-- Data supplied follows --

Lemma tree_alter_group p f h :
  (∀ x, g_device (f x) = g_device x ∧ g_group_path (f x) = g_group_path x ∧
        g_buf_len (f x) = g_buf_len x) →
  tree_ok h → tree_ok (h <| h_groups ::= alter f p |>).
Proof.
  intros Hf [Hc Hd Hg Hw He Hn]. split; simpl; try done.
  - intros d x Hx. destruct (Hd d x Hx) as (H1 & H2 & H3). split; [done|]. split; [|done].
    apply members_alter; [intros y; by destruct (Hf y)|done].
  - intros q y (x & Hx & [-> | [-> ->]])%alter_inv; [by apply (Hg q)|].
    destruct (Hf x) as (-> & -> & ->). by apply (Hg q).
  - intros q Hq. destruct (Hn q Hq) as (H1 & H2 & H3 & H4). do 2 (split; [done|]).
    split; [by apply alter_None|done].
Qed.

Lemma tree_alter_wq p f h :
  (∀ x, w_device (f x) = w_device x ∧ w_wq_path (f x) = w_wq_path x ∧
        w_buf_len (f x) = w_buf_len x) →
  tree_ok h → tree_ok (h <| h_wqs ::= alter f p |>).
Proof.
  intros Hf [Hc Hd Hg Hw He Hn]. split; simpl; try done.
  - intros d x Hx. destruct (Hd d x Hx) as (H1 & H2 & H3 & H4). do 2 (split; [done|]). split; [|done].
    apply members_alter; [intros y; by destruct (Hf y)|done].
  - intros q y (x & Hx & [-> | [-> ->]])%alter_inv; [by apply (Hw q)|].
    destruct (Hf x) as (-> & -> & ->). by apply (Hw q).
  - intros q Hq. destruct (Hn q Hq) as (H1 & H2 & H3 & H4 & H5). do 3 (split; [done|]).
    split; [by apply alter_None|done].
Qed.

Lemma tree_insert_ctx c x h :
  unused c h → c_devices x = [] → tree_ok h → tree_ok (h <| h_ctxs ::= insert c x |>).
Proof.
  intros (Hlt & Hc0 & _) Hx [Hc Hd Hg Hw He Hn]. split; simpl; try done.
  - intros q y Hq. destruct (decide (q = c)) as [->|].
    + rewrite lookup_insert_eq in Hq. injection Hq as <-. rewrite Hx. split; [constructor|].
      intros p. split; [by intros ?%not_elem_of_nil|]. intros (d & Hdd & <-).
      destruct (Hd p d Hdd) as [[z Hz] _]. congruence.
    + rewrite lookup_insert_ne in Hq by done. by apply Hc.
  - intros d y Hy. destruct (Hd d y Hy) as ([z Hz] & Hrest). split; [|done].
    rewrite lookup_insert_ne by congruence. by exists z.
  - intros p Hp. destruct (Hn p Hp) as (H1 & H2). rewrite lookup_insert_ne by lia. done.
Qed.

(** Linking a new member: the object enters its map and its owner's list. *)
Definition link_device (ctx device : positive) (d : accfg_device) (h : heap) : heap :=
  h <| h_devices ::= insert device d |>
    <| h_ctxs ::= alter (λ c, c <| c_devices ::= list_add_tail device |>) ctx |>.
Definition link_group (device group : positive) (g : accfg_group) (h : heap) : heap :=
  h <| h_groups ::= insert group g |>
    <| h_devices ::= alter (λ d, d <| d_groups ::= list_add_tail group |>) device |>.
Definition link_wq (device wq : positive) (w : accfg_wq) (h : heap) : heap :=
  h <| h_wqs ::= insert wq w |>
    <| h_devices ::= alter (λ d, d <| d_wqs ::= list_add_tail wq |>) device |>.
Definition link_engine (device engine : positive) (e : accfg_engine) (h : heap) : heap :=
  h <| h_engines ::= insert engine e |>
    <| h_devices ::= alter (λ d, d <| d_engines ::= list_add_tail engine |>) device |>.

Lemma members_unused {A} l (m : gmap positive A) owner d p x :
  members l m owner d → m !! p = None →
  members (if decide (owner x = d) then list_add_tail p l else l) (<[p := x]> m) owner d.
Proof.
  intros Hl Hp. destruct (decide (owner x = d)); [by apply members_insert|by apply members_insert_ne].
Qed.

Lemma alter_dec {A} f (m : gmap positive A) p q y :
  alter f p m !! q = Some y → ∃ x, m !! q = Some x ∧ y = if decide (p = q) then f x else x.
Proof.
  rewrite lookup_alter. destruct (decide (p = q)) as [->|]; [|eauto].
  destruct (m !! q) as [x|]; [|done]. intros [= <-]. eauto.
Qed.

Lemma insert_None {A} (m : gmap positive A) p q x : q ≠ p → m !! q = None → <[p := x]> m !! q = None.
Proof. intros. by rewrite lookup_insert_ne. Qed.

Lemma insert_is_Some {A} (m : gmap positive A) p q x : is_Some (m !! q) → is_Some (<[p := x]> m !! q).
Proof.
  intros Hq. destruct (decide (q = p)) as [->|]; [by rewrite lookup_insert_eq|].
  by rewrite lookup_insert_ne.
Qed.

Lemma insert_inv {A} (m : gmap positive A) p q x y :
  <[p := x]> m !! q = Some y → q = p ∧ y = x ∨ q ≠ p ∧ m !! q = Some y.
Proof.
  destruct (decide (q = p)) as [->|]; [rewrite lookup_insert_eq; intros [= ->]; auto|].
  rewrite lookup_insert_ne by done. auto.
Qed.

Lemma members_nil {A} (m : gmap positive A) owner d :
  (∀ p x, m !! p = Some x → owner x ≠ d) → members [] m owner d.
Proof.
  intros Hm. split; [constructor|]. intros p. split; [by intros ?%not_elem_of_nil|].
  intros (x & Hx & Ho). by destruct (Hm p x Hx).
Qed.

-- Data supplied concluded --

Transcribe the records above from the line holding "apply (Hw q)." down to the line holding "Hx. split; [constructor|].", inclusive, without adding anything.

    destruct (Hf x) as (-> & -> & ->). by apply (Hw q).
  - intros q Hq. destruct (Hn q Hq) as (H1 & H2 & H3 & H4 & H5). do 3 (split; [done|]).
    split; [by apply alter_None|done].
Qed.

Lemma tree_insert_ctx c x h :
  unused c h → c_devices x = [] → tree_ok h → tree_ok (h <| h_ctxs ::= insert c x |>).
Proof.
  intros (Hlt & Hc0 & _) Hx [Hc Hd Hg Hw He Hn]. split; simpl; try done.
  - intros q y Hq. destruct (decide (q = c)) as [->|].
    + rewrite lookup_insert_eq in Hq. injection Hq as <-. rewrite Hx. split; [constructor|].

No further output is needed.